# Try it
Find the lines below in which the string "Hrun" occurs. Copy each one.

# Available data
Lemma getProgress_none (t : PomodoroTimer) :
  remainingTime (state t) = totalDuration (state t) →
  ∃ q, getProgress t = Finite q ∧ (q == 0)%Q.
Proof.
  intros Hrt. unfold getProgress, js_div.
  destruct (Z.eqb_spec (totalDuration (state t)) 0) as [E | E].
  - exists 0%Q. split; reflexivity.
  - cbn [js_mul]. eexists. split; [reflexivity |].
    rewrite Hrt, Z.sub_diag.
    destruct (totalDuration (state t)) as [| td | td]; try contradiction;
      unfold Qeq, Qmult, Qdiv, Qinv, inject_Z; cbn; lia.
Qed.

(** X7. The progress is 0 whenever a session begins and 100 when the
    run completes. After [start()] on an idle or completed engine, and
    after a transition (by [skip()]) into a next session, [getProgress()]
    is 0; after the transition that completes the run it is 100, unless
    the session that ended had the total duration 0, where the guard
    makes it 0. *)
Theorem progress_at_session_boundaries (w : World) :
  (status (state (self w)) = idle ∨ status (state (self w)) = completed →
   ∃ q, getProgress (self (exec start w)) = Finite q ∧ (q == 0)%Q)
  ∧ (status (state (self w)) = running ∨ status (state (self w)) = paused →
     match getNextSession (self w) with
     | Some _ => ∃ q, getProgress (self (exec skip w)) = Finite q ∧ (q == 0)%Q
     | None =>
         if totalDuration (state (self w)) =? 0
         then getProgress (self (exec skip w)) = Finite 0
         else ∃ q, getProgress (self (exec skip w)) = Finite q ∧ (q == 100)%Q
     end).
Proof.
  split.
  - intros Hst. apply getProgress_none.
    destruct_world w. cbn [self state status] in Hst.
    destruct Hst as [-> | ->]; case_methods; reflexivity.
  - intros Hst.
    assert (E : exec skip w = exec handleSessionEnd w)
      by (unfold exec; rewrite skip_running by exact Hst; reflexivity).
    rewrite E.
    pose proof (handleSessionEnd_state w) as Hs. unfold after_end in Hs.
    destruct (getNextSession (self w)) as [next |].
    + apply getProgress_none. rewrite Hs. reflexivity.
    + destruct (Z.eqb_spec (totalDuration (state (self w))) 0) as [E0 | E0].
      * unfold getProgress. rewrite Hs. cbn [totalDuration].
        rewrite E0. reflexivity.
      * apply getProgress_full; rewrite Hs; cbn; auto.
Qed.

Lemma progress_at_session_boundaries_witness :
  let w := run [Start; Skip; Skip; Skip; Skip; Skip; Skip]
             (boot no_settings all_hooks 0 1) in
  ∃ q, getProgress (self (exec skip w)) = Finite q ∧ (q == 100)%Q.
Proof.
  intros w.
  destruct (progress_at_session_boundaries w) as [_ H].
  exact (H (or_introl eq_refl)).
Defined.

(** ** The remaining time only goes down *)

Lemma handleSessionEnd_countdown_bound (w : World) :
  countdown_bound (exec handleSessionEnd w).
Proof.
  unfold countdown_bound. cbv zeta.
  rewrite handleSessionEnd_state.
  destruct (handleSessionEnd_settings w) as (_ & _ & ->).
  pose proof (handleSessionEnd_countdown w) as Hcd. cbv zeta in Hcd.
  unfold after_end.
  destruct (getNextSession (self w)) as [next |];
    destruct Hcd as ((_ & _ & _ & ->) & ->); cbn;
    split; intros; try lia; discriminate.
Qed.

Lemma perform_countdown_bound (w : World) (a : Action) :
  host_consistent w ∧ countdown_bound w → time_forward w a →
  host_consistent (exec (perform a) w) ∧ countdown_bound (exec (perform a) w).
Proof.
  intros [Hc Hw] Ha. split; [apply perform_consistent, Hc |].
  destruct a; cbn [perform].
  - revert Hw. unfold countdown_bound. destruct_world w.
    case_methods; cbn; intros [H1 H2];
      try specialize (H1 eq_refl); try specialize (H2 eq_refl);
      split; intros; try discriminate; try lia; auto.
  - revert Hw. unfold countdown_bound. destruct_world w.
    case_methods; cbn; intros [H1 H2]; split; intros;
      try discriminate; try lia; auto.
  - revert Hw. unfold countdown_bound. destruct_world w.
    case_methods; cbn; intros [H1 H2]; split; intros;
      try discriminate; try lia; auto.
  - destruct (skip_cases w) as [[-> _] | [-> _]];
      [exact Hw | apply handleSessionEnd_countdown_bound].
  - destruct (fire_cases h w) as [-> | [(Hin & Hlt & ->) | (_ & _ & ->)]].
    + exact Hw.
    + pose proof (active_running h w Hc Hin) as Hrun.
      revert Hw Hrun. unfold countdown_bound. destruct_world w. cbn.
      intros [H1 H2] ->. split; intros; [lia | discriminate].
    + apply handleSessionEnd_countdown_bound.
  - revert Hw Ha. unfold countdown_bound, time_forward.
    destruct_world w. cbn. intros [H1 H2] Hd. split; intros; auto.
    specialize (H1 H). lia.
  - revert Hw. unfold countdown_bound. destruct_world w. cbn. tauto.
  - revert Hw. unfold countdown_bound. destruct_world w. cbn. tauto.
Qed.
...
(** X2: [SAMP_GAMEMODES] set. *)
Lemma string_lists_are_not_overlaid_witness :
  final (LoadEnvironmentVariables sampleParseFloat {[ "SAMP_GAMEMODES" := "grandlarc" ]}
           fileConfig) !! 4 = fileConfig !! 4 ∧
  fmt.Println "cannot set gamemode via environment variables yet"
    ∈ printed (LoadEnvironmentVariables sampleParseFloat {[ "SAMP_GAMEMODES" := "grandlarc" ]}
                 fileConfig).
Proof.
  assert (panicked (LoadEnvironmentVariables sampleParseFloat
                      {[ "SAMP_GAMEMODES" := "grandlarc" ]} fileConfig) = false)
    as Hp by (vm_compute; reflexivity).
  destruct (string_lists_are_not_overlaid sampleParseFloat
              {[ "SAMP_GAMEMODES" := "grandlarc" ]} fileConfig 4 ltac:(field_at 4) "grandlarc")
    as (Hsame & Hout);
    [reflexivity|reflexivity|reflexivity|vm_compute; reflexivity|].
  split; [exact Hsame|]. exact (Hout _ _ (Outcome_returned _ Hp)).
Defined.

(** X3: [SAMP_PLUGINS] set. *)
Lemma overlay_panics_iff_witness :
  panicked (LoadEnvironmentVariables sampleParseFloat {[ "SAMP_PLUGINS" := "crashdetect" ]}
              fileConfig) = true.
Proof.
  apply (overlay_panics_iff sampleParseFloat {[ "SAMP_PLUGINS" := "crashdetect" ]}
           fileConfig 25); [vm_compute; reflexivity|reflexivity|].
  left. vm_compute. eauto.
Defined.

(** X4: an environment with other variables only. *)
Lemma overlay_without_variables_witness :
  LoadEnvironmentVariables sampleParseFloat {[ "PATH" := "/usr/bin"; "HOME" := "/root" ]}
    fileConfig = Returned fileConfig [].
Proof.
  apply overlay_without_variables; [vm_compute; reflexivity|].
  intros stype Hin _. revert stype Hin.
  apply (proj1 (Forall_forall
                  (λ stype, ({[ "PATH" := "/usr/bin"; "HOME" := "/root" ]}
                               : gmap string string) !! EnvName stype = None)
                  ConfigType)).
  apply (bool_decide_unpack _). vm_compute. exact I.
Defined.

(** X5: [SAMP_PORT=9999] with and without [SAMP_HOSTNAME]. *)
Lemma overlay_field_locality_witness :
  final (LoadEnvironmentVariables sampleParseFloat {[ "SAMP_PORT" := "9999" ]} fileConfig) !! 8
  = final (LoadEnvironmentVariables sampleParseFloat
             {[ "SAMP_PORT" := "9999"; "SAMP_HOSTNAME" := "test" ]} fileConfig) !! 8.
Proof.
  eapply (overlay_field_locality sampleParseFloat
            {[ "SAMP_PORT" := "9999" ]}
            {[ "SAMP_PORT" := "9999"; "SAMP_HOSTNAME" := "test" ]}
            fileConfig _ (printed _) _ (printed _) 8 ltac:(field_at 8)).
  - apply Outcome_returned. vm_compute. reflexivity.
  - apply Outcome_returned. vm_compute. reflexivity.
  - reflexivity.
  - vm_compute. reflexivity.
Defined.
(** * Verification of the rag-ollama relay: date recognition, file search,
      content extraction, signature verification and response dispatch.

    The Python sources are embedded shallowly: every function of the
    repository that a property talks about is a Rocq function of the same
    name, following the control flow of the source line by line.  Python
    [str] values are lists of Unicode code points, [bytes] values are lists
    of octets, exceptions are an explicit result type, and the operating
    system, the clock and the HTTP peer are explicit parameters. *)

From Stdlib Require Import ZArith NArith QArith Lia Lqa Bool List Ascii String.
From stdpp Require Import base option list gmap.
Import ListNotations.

# Written response
    + pose proof (active_running h w Hc Hin) as Hrun.
      revert Hw Hrun. unfold countdown_bound. destruct_world w. cbn.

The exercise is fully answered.